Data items
(** The body of the loop over the comparisons. *)
Definition enter (ids : list string) (matrix : list (list (option num)))
    (comp : comparison num) : list (list (option num)) :=
  match indexOf ids (left comp), indexOf ids (right comp),
        ahp_ratio_aij comp with
  | Some i, Some j, Some ratio =>
      set_cell j i (Some (nlit 1 / ratio)) (set_cell i j (Some ratio) matrix)
  | _, _, _ => matrix
  end.

Definition fill (matrix : list (list (option num))) : list (list num) :=
  (λ row : list (option num), default (nlit 1) <$> row) <$> matrix.

Definition buildMatrix (ids : list string)
    (comparisons : list (comparison num)) : list (list num) :=
  fill (foldl (enter ids) (initial (length ids)) comparisons).

(** *** calculateWeights *)

Definition calculateWeights (matrix : list (list num)) (n : nat) : list num :=
  let geoMeans :=
    (λ i, let product :=
            foldl (λ product j, product * entry matrix i j) (nlit 1) (seq 0 n)
          in npow product (nlit 1 / of_nat n)) <$> seq 0 n in
  let sum := foldl (λ a b, a + b) (nlit 0) geoMeans in
  (λ g, g / sum) <$> geoMeans.

(** *** calculateCR *)

Definition calculateCR (matrix : list (list num)) (weights : list num)
    (n : nat) : consistency num :=
  let Aw :=
    (λ i, foldl (λ sum j, sum + entry matrix i j * item weights j)
            (nlit 0) (seq 0 n)) <$> seq 0 n in
  let lambdaMax :=
    foldl (λ lambdaMax i, lambdaMax + item Aw i / item weights i)
      (nlit 0) (seq 0 n) / of_nat n in
  let CI := (lambdaMax - of_nat n) / (of_nat n - nlit 1) in
  let ri :=
    match RI n with
    | Some r => if ntruthy r then r else nlit 1.5
    | None => nlit 1.5
    end in
  let CR := if nlit 0 <? ri then CI / ri else nlit 0 in
  Consistency lambdaMax CI CR.

(** *** calculateAHP *)

Definition sections : list string :=
  ["dimensions"; "A"; "B"; "C"; "D"]%string.

Definition round4 (x : num) : num := nround (x * nlit 10000) / nlit 10000.

Definition item_ids (comparisons : list (comparison num)) : list string :=
  merge_sort id_le (uniq (comparisons ≫= λ c, [left c; right c])).

(** The body of the loop over the sections, for a non-empty list. *)
Definition evaluate (comparisons : list (comparison num)) :
    section_result num :=
  let ids := item_ids comparisons in
  let n := length ids in
  let matrix := buildMatrix ids comparisons in
  let weights := calculateWeights matrix n in
  let '(Consistency lambdaMax CI CR) := calculateCR matrix weights n in
  let weightMap :=
    foldl (λ (weightMap : gmap string num) '(i, id),
             <[id := round4 (item weights i)]> weightMap)
      ∅ (zip (seq 0 n) ids) in
  SectionResult n weightMap (round4 lambdaMax) (round4 CI) (round4 CR)
    (CR <? nlit 0.1).

Fixpoint calculateAHP_loop (data : submission num) (todo : list string)
    (results : gmap string (section_result num)) :
    outcome (gmap string (section_result num)) :=
  match todo with
  | [] => Return results
  | section :: todo' =>
      match comparisons data with
      | None => Throw TypeError
      | Some block =>
          match block !! section with
          | None | Some [] => calculateAHP_loop data todo' results
          | Some comparisons =>
              calculateAHP_loop data todo'
                (<[section := evaluate comparisons]> results)
          end
      end
  end.

Definition calculateAHP (data : submission num) :
    outcome (gmap string (section_result num)) :=
  calculateAHP_loop data sections ∅.

(** *** doPost

    The request body arrives parsed, [None] when [JSON.parse] throws.  Of
    the two sheets only the order of the appended rows is kept, not their
    columns. *)

Definition saveRawData (ss : spreadsheet num) (data : submission num) :
    spreadsheet num :=
  Spreadsheet (raw_rows ss ++ [data]) (result_rows ss).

**Exercise objective:**
Every record must appear in the answer exactly as it appears above.

**Reply:**
(** The body of the loop over the comparisons. *)
Definition enter (ids : list string) (matrix : list (list (option num)))
    (comp : comparison num) : list (list (option num)) :=
  match indexOf ids (left comp), indexOf ids (right comp),
        ahp_ratio_aij comp with
  | Some i, Some j, Some ratio =>
      set_cell j i (Some (nlit 1 / ratio)) (set_cell i j (Some ratio) matrix)
  | _, _, _ => matrix
  end.

Definition fill (matrix : list (list (option num))) : list (list num) :=
  (λ row : list (option num), default (nlit 1) <$> row) <$> matrix.

Definition buildMatrix (ids : list string)
    (comparisons : list (comparison num)) : list (list num) :=
  fill (foldl (enter ids) (initial (length ids)) comparisons).

(** *** calculateWeights *)

Definition calculateWeights (matrix : list (list num)) (n : nat) : list num :=
  let geoMeans :=
    (λ i, let product :=
            foldl (λ product j, product * entry matrix i j) (nlit 1) (seq 0 n)
          in npow product (nlit 1 / of_nat n)) <$> seq 0 n in
  let sum := foldl (λ a b, a + b) (nlit 0) geoMeans in
  (λ g, g / sum) <$> geoMeans.

(** *** calculateCR *)

Definition calculateCR (matrix : list (list num)) (weights : list num)
    (n : nat) : consistency num :=
  let Aw :=
    (λ i, foldl (λ sum j, sum + entry matrix i j * item weights j)
            (nlit 0) (seq 0 n)) <$> seq 0 n in
  let lambdaMax :=
    foldl (λ lambdaMax i, lambdaMax + item Aw i / item weights i)
      (nlit 0) (seq 0 n) / of_nat n in
  let CI := (lambdaMax - of_nat n) / (of_nat n - nlit 1) in
  let ri :=
    match RI n with
    | Some r => if ntruthy r then r else nlit 1.5
    | None => nlit 1.5
    end in
  let CR := if nlit 0 <? ri then CI / ri else nlit 0 in
  Consistency lambdaMax CI CR.

(** *** calculateAHP *)

Definition sections : list string :=
  ["dimensions"; "A"; "B"; "C"; "D"]%string.

Definition round4 (x : num) : num := nround (x * nlit 10000) / nlit 10000.

Definition item_ids (comparisons : list (comparison num)) : list string :=
  merge_sort id_le (uniq (comparisons ≫= λ c, [left c; right c])).

(** The body of the loop over the sections, for a non-empty list. *)
Definition evaluate (comparisons : list (comparison num)) :
    section_result num :=
  let ids := item_ids comparisons in
  let n := length ids in
  let matrix := buildMatrix ids comparisons in
  let weights := calculateWeights matrix n in
  let '(Consistency lambdaMax CI CR) := calculateCR matrix weights n in
  let weightMap :=
    foldl (λ (weightMap : gmap string num) '(i, id),
             <[id := round4 (item weights i)]> weightMap)
      ∅ (zip (seq 0 n) ids) in
  SectionResult n weightMap (round4 lambdaMax) (round4 CI) (round4 CR)
    (CR <? nlit 0.1).

Fixpoint calculateAHP_loop (data : submission num) (todo : list string)
    (results : gmap string (section_result num)) :
    outcome (gmap string (section_result num)) :=
  match todo with
  | [] => Return results
  | section :: todo' =>
      match comparisons data with
      | None => Throw TypeError
      | Some block =>
          match block !! section with
          | None | Some [] => calculateAHP_loop data todo' results
          | Some comparisons =>
              calculateAHP_loop data todo'
                (<[section := evaluate comparisons]> results)
          end
      end
  end.

Definition calculateAHP (data : submission num) :
    outcome (gmap string (section_result num)) :=
  calculateAHP_loop data sections ∅.

(** *** doPost

    The request body arrives parsed, [None] when [JSON.parse] throws.  Of
    the two sheets only the order of the appended rows is kept, not their
    columns. *)

Definition saveRawData (ss : spreadsheet num) (data : submission num) :
    spreadsheet num :=
  Spreadsheet (raw_rows ss ++ [data]) (result_rows ss).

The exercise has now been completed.